In the clinical trial of oncolytic vesicular stomatitis virus expressing interferon-β (VSV-IFN-β), a large group of patients initially achieved a preliminary response, but then the disease relapsed. A few days ago, in a study entitled “Oncolytic virotherapy induced CSDE1 neo-antigenesis restricts VSV replication but can be targeted by immunotherapy” published in the international journal Nature Communications, scientists from Mayo Clinic and other institutions found that a cancer vaccine may be an effective way to prevent cancer evolution and tolerance to therapy.
Those researchers investigated a virus that kills cancer cells in clinical trials. They added that, as observed in mice, at first some patients responded to the treatment, but then the tumor quickly developed resistance. The researchers said that using a vaccine may be able to predict and use specific mutations that promote the tolerance of tumor cells to viral therapy, and when the vaccine is assessed in mice models, it may induce the body’s immune system to destroy tumor cells that are resistant to therapy. The results may also be applicable to other types of treatments that drive drug tolerance, such as targeted drugs for PARP inhibitors.
In this study, researchers showed for the first time that this type of vaccine may be used to overcome the evolution and tolerance of cancer. It is well known that treating tumor cells with anticancer viruses may induce mutation and promote cancer cells to evolve, thus escaping viral attacks and making viral therapy ineffective. Scientists found that tumor cells have a predictable mutation after being infected with the virus. Viral therapy causes mutations in a gene called CDSE1 in cancer cells, which protects cancer cells from viruses by slowing down their replication.
The mutated CDSE1 protein produced by the CDSE1 gene produces a unique antigen (a structure recognized by the immune system as a target), helping researchers develop new vaccines. Researchers have developed a new vaccine that targets the mutation and found that injecting the vaccine into mice treated with the virus may induce the immune system to destroy tumor cells that are resistant to drugs, and kill cancerous cells, thereby reducing the tumor size.
Researchers take advantage of the tumor’s defense mechanism by vaccinating mutant cells, known as “traps and ambushes”, which drive tumors to evolve in a special way and act as a defensive mechanism against treatment. This vaccine induces the host’s immune system to destroy tumor cells that are resistant to drugs, thereby preventing the further development of cancer. In this study, the researchers aim to understand the mechanism of immunotherapy, who used viruses for initial treatment to promote tumor cells to change in a predictable way, and then took advantage of the vaccine to precisely target mutations to prevent further cancer development.

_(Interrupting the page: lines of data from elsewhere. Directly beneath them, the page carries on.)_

(* ===== verification/Config.v ===== *)
(** The configuration of [config/config.go]: the helpers that read lists,
    group ids and the environment, the flags, and the checks of [Load]. *)
From Stdlib Require Import ZArith Lia.
From S2P Require Import Prelude GoStrings GoTime Net NetParse.

(** [net.Interface], as far as it is used. *)
Record Interface := mkInterface { if_Index : Z; if_Name : string }.

Definition DefaultSubtreeGroupTTL : Z := 900 * Second.

(** [Scopes]. *)
Definition Scopes : list (string * Z) :=
  [("link"%string, 0xFF02); ("site"%string, 0xFF05); ("org"%string, 0xFF08);
   ("global"%string, 0xFF0E)].
Definition scope_prefix (name : string) : option Z :=
  snd ∘ snd <$> list_find (fun e => e.1 = name) Scopes.

(** The errors of [Load], by the flag they name. *)
Inductive LoadError :=
  | ErrShardBits | ErrScope | ErrGroupID | ErrEgressProto | ErrIface
  | ErrMCEgressScope | ErrMCEgressGroupID | ErrMCEgressIface
  | ErrHeaderEgressProto
  | ErrHeaderMCEgressScope | ErrHeaderMCEgressGroupID | ErrHeaderMCEgressIface
  | ErrShardInclude | ErrShardIncludeRange | ErrSubtreeInclude | ErrSubtreeExclude
  | ErrSubtreeGroups | ErrAnnounceScope | ErrSenderInclude | ErrSenderExclude.

(** ** Lists *)

Definition splitComma (s : string) : list bytes :=
  if String.eqb s "" then [] else TrimSpace <$> Split 44 (bytes_of s).

(** The entries a parser of a list looks at. *)
Definition entries (s : string) : list bytes := filter (fun h => h <> []) (splitComma s).

(** One hexadecimal identifier of [n] bytes. *)
Definition parse_id (n : nat) (h : bytes) : bytes + unit :=
  match hex_DecodeString (TrimPrefix h (bytes_of "0x")) with
  | Some b => if (length b =? n)%nat then inl b else inr tt
  | None => inr tt
  end.

Definition parseSubtreeList (s : string) : list bytes + unit := collect (parse_id 32) (entries s).
Definition parseGroupList (s : string) : list bytes + unit := collect (parse_id 16) (entries s).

This principle may be widely applicable, because drug tolerance of is a big problem for many types of therapies. Researchers are currently exploring the possibility that this method can be applied to other treatments, such as tumor mutation and evolution. In summary, the results of this study suggest that the combination of first-line drugs with escape-targeted immunotherapy may be suitable for a variety of therapies that drive tumor mutation/evolution. At the same time, it can produce new targeted immune peptide groups related to acquired drug tolerance.